[Collected data]
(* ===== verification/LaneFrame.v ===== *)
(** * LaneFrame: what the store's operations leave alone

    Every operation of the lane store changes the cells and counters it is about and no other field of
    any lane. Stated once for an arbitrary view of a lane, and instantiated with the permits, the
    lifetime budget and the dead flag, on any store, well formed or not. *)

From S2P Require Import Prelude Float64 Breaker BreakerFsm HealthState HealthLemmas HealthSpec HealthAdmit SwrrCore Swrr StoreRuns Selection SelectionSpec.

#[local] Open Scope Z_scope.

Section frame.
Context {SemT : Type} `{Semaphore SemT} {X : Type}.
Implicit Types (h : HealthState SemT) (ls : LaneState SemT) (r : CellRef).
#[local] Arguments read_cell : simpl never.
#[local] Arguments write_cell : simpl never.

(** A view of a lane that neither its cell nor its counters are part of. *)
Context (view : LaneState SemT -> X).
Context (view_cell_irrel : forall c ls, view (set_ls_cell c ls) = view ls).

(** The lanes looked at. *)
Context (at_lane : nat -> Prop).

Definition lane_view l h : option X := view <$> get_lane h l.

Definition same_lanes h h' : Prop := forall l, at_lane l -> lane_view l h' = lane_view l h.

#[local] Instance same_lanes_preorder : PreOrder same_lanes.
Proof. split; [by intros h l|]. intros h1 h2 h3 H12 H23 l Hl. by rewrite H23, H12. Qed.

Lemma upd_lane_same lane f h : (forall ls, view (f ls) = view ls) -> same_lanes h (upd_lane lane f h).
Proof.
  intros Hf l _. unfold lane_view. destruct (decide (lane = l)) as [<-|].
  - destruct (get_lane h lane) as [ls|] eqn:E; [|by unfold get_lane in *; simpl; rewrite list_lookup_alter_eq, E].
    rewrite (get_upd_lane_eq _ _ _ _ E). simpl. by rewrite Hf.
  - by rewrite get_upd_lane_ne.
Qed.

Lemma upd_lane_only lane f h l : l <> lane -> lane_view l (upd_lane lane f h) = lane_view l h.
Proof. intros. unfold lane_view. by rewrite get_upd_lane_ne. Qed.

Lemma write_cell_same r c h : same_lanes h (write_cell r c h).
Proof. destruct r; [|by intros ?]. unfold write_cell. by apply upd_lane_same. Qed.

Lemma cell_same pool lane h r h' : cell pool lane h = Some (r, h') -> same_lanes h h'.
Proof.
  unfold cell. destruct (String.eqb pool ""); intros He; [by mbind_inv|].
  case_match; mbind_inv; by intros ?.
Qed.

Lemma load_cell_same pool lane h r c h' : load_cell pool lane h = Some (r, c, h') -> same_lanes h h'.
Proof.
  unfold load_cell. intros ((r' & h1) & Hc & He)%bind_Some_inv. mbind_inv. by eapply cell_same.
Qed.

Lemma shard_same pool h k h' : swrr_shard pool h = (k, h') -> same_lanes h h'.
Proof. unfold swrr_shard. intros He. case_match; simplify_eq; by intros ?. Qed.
---
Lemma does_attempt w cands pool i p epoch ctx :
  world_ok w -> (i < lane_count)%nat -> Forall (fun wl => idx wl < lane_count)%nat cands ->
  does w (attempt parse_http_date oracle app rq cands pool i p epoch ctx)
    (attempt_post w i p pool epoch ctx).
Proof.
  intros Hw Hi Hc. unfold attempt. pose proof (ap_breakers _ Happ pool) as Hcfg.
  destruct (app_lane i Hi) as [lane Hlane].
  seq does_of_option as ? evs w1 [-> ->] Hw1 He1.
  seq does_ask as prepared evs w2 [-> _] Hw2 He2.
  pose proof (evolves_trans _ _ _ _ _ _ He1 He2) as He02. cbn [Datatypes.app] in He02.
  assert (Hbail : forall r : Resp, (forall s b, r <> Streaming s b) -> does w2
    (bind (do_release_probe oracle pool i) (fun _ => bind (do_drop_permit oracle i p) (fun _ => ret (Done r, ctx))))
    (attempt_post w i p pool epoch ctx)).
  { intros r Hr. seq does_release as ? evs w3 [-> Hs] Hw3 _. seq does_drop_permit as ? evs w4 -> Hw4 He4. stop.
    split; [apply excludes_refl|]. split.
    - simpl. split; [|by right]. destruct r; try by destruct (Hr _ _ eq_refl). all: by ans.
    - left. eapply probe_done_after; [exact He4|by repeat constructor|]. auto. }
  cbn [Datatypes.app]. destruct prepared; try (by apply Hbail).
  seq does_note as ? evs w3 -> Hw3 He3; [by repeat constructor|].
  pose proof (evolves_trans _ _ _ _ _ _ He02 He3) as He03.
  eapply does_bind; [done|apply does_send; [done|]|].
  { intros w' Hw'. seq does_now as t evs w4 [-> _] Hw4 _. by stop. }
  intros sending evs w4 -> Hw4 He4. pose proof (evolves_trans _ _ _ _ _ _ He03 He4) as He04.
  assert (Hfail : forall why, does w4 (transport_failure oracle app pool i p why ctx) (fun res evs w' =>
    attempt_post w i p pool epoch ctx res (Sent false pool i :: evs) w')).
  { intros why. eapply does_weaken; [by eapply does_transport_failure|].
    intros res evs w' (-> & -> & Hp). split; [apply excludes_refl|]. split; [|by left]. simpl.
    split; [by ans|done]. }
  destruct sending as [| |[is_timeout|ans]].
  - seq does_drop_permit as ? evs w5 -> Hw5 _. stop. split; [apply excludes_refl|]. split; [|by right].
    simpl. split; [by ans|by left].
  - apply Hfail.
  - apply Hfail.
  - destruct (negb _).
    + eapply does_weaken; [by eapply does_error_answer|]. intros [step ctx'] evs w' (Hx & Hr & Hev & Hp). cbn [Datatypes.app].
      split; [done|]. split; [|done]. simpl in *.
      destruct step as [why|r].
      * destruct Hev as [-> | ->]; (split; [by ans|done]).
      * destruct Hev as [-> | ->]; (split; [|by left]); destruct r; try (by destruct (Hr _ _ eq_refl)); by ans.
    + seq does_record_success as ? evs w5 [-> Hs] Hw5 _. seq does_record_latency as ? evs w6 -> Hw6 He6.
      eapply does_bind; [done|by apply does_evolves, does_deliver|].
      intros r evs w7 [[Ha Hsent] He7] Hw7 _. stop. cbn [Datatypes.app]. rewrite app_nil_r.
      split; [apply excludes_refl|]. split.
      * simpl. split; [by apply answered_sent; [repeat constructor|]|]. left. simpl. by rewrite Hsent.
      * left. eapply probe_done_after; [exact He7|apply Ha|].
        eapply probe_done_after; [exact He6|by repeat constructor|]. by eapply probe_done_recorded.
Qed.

Task: Extract from the records above the lines from the one containing "#[local] Arguments read_cell : simpl never." to the one containing "(** The lanes looked at. *)", both lines included, exactly as they appear and with nothing else.

Answer space:
#[local] Arguments read_cell : simpl never.
#[local] Arguments write_cell : simpl never.

(** A view of a lane that neither its cell nor its counters are part of. *)
Context (view : LaneState SemT -> X).
Context (view_cell_irrel : forall c ls, view (set_ls_cell c ls) = view ls).

(** The lanes looked at. *)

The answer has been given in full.